RAW DATA Start Marker
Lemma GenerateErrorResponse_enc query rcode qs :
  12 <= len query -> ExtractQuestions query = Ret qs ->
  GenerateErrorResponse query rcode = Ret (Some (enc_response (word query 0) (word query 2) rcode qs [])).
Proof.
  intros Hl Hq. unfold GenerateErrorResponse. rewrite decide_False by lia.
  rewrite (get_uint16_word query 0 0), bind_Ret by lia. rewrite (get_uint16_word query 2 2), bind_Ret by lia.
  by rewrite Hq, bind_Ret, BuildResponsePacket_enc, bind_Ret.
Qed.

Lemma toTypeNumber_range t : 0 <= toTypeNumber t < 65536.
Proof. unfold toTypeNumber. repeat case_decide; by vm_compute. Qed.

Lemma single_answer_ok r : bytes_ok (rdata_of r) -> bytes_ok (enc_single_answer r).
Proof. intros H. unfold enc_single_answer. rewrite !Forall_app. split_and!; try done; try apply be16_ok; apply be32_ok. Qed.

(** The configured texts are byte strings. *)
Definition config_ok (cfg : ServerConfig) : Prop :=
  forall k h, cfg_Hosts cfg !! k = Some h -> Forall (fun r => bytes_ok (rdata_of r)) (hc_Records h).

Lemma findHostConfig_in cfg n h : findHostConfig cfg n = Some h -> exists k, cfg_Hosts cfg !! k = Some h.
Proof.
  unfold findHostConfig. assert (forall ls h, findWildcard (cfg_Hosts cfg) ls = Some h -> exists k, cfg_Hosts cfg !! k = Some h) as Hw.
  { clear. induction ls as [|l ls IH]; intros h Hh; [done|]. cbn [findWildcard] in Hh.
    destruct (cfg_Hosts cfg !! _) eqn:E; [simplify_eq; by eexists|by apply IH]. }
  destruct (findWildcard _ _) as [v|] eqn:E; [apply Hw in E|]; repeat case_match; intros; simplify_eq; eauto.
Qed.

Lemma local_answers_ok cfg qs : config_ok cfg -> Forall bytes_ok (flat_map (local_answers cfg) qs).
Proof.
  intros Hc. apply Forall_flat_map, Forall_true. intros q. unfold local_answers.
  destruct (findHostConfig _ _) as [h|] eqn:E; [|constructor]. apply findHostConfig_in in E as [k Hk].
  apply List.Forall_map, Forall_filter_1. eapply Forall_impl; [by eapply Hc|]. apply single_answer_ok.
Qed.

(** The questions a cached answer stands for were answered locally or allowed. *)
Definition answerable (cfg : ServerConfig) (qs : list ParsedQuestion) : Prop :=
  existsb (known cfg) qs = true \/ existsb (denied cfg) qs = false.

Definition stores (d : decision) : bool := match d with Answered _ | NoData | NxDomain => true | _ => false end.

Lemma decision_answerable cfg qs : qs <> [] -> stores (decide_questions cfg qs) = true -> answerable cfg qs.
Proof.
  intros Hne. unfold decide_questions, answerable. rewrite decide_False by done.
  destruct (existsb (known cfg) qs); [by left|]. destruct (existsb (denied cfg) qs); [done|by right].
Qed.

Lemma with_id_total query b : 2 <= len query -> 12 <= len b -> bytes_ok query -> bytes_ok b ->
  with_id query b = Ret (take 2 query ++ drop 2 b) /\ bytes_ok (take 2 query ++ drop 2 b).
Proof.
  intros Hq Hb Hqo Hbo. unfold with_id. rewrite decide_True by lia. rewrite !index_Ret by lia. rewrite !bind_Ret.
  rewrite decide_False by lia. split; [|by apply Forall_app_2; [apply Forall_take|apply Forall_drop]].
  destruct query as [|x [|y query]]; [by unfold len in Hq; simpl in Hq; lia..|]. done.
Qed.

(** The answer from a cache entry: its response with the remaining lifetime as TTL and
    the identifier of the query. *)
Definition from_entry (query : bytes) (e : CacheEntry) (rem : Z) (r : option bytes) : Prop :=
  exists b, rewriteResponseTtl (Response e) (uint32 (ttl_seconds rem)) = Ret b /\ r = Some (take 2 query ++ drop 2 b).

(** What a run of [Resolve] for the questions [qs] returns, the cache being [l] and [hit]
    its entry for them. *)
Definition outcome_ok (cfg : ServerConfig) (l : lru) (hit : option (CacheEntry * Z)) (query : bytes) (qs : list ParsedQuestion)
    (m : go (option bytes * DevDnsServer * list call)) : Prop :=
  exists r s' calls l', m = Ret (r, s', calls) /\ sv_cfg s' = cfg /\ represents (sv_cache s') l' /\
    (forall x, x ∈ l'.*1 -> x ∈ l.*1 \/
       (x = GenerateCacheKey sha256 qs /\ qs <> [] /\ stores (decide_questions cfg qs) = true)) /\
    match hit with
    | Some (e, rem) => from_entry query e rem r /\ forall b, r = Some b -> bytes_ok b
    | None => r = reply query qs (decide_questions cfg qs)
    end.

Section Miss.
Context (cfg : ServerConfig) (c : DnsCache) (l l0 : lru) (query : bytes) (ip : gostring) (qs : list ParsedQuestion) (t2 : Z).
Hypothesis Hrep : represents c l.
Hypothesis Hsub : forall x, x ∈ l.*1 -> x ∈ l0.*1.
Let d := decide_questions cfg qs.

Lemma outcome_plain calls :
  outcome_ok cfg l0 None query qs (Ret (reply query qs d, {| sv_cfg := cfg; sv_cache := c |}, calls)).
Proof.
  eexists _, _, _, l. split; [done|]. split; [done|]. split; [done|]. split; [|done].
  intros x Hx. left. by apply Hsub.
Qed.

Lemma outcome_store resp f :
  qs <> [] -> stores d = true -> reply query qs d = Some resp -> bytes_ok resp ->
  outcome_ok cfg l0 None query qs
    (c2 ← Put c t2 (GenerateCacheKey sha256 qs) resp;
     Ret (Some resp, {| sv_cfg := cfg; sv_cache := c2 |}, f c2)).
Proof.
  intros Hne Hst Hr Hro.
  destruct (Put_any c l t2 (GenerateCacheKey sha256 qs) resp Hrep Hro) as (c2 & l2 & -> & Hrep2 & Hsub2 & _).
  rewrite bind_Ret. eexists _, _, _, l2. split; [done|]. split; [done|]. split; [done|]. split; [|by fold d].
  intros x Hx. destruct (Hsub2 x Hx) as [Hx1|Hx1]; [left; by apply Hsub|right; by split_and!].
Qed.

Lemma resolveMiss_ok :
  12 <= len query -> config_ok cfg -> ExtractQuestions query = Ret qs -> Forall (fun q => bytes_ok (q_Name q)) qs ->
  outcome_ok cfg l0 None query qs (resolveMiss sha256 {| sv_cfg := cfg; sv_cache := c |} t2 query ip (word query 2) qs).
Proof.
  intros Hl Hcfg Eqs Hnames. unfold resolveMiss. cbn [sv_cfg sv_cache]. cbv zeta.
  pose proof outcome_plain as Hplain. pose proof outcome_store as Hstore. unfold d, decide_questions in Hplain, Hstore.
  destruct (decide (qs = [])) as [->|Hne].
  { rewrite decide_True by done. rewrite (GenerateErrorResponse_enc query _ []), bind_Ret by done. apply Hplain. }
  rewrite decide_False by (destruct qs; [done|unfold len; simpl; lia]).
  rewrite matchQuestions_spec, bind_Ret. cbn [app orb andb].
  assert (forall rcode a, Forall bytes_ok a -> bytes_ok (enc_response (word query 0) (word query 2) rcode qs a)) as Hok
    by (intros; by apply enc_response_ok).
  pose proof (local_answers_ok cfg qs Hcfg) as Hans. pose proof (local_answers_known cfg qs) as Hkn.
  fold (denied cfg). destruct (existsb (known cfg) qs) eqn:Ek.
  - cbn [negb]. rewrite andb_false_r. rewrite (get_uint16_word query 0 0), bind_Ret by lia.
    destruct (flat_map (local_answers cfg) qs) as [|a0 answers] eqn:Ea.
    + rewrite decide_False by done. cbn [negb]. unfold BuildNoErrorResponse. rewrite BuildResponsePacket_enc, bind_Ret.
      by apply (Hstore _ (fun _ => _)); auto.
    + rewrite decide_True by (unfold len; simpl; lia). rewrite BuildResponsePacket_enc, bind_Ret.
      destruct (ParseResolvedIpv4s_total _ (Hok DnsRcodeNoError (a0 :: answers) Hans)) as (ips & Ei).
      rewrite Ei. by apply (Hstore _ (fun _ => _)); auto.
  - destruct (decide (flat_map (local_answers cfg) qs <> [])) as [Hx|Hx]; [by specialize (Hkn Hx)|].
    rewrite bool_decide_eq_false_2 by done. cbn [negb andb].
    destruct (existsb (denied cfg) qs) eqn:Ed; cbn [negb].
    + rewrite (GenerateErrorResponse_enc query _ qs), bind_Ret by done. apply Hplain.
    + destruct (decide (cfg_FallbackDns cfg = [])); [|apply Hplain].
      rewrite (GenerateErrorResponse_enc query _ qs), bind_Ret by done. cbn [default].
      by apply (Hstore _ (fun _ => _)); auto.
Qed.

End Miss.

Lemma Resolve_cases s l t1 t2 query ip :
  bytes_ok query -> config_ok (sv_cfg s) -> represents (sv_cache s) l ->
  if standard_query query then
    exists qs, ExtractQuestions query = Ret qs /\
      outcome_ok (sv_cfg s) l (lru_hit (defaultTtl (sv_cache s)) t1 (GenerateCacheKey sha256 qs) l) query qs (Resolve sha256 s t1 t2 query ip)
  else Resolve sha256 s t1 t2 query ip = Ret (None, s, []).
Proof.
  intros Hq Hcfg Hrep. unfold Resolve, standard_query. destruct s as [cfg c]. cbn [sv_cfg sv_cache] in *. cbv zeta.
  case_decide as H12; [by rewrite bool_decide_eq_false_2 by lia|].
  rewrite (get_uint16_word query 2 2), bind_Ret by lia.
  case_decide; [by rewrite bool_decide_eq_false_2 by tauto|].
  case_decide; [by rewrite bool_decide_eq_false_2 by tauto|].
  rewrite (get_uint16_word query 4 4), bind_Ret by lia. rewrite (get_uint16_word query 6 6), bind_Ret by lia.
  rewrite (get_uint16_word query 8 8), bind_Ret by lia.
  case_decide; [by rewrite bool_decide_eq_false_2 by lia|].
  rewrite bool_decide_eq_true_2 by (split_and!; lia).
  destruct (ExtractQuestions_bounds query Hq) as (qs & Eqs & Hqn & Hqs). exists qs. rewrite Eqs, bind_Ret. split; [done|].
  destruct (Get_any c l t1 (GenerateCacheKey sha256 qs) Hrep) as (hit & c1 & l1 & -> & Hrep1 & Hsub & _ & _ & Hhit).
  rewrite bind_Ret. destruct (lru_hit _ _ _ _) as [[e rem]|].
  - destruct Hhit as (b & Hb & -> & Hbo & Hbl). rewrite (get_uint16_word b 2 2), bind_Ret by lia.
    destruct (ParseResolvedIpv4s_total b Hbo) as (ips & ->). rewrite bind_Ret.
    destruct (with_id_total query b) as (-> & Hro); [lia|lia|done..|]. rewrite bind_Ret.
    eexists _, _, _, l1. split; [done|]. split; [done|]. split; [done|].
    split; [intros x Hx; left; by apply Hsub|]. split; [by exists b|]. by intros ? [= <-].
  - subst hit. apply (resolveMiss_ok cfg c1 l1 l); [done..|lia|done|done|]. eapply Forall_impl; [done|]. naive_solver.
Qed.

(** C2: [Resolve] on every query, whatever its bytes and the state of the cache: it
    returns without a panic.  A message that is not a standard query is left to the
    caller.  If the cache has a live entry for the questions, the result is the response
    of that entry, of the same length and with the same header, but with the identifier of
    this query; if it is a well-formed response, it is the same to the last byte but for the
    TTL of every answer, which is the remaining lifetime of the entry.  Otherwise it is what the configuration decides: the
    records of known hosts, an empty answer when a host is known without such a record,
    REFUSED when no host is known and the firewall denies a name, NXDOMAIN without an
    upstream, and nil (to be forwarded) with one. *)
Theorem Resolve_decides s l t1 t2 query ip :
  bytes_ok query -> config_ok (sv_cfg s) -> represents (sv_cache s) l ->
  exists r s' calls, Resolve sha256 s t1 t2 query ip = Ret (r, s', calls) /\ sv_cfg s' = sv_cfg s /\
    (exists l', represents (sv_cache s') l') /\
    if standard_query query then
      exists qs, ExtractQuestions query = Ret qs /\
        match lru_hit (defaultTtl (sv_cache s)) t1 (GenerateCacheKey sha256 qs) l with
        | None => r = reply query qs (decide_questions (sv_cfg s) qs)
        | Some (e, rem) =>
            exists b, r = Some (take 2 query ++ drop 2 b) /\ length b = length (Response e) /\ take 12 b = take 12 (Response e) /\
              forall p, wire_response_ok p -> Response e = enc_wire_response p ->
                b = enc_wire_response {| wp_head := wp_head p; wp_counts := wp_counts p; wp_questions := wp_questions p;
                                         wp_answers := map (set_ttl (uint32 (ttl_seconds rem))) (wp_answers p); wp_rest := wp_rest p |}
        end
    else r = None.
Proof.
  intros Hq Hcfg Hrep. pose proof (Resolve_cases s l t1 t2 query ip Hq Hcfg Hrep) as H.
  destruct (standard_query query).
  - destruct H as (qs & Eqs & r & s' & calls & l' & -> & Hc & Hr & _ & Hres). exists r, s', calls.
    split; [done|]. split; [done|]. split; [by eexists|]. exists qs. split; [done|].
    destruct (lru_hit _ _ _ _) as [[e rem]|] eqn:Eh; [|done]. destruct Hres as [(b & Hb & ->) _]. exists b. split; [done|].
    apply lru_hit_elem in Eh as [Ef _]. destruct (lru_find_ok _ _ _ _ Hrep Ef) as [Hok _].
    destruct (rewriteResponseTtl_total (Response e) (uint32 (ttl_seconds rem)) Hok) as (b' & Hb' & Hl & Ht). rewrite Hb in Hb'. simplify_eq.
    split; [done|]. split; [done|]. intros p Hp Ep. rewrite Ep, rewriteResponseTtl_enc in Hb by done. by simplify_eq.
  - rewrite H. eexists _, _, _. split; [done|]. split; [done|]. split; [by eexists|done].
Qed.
RAW DATA End Marker
RAW DATA Start Marker
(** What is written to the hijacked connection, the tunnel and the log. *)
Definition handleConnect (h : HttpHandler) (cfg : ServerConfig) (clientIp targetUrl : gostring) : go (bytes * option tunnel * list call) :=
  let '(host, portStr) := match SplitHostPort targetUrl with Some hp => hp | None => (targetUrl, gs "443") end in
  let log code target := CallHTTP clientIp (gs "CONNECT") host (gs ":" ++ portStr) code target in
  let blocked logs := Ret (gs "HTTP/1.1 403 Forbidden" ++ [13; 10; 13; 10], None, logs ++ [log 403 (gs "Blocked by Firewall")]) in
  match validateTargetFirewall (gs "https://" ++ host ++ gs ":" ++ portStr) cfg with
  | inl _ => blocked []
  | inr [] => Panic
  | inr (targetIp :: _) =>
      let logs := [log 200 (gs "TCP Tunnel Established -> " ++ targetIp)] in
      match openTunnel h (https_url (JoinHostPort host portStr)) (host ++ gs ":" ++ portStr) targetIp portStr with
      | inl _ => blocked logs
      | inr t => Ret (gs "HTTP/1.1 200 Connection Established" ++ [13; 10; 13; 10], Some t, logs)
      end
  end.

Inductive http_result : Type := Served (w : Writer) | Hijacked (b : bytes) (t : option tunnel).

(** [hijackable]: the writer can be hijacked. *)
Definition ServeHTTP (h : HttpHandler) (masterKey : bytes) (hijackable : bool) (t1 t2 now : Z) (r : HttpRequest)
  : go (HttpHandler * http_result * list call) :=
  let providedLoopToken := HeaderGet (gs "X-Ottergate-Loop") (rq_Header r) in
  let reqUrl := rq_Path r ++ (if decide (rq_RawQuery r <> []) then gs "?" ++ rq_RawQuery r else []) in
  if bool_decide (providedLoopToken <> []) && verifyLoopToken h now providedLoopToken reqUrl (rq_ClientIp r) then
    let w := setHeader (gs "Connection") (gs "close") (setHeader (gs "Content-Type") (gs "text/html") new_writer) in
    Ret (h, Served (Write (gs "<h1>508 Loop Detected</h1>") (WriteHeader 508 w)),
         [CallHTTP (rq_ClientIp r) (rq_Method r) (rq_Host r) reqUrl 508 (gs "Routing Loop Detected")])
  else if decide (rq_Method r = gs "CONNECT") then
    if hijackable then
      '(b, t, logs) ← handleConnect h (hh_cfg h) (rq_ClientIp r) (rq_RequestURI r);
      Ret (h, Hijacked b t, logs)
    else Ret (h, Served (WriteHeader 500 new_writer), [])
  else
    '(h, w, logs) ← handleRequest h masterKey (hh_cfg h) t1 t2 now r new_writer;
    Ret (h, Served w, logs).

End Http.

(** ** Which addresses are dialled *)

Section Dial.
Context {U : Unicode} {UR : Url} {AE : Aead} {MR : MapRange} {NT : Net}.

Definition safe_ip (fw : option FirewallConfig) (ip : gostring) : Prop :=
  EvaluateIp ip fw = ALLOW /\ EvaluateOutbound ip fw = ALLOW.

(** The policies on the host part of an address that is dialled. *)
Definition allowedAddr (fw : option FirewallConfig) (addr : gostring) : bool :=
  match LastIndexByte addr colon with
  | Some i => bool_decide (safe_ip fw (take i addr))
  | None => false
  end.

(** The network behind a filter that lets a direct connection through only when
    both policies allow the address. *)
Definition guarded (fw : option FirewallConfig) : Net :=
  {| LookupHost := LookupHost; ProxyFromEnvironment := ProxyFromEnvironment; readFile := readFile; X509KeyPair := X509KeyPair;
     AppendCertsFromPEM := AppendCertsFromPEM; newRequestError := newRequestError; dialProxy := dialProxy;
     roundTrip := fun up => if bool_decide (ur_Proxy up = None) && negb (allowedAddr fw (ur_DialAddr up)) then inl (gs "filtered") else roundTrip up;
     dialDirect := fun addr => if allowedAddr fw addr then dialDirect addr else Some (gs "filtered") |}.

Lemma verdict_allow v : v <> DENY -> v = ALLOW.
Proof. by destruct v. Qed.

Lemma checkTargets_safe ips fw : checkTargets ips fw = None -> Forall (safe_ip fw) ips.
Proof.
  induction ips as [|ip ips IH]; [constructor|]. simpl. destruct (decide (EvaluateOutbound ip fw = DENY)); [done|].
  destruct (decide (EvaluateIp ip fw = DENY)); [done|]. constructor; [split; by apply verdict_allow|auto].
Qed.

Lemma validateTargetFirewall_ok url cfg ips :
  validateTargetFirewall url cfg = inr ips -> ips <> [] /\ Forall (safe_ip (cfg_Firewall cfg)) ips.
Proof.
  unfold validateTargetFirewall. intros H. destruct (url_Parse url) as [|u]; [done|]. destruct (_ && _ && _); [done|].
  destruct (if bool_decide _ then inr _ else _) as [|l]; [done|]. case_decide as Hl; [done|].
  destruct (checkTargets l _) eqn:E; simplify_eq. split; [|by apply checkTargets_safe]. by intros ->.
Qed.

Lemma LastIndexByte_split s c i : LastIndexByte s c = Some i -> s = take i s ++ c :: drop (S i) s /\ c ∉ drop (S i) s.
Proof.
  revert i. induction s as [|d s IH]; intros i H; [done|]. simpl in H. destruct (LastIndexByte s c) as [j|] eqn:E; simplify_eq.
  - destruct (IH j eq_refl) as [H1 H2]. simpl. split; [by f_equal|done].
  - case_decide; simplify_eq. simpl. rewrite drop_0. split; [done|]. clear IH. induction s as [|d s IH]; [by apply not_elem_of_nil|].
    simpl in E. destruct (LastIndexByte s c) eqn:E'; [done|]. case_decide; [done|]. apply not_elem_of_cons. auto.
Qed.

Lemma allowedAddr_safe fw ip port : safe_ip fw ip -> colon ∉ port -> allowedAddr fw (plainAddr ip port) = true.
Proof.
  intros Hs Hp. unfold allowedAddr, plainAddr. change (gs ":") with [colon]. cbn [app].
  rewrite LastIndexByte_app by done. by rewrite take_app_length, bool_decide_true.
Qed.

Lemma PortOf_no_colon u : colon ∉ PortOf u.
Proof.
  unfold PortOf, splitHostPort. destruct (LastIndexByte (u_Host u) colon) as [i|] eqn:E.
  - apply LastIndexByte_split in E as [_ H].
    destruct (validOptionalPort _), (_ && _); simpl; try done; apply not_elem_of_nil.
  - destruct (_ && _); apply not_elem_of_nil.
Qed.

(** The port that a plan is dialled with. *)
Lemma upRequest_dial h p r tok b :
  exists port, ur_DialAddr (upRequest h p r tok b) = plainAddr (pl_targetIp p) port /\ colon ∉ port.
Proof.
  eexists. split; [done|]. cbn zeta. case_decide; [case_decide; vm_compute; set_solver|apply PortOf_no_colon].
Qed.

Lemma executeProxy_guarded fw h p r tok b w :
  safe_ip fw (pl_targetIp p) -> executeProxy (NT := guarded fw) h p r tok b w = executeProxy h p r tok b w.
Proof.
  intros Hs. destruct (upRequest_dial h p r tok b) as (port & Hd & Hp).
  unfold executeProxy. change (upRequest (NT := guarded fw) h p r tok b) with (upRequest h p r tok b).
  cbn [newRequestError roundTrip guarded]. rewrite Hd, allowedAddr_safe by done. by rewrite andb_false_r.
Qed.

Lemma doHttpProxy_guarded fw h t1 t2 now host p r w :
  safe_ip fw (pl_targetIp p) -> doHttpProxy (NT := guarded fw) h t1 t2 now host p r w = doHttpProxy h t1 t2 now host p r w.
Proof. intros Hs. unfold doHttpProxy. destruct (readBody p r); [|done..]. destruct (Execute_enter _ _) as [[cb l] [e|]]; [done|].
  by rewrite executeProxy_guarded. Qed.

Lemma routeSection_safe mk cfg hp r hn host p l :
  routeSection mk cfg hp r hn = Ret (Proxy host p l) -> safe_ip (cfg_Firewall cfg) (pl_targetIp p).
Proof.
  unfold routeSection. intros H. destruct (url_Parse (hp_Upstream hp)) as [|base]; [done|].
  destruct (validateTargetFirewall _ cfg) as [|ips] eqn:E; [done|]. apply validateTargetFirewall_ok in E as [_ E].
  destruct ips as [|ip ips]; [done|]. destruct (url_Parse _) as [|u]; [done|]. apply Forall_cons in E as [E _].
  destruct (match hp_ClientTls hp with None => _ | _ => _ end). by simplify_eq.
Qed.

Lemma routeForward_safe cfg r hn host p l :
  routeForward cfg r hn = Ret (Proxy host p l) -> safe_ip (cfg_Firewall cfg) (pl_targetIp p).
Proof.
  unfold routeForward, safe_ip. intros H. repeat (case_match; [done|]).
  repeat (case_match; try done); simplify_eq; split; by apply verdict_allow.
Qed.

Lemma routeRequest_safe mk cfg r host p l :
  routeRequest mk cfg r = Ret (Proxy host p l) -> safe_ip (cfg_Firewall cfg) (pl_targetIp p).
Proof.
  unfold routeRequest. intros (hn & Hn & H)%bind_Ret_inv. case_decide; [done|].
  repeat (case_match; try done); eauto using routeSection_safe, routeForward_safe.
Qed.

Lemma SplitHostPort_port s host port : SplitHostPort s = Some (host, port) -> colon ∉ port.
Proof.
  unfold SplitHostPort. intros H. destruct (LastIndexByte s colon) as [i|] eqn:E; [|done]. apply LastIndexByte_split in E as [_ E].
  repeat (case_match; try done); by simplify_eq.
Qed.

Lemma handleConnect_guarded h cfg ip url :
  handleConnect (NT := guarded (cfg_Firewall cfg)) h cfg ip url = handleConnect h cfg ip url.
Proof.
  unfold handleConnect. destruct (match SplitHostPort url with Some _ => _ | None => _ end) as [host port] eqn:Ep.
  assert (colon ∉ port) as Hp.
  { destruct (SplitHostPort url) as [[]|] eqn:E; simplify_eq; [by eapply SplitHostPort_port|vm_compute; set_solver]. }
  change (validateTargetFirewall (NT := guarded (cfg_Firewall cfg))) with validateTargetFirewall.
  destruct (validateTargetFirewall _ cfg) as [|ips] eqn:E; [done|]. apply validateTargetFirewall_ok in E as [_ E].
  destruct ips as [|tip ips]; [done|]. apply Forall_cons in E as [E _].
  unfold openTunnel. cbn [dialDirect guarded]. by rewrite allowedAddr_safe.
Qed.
RAW DATA End Marker
*THE PROBLEM*:
For the word "Hstore", find every line in the data that holds it and copy that line.

*WRITTEN ANSWER*:
  pose proof outcome_plain as Hplain. pose proof outcome_store as Hstore. unfold d, decide_questions in Hplain, Hstore.
      by apply (Hstore _ (fun _ => _)); auto.
      rewrite Ei. by apply (Hstore _ (fun _ => _)); auto.
      by apply (Hstore _ (fun _ => _)); auto.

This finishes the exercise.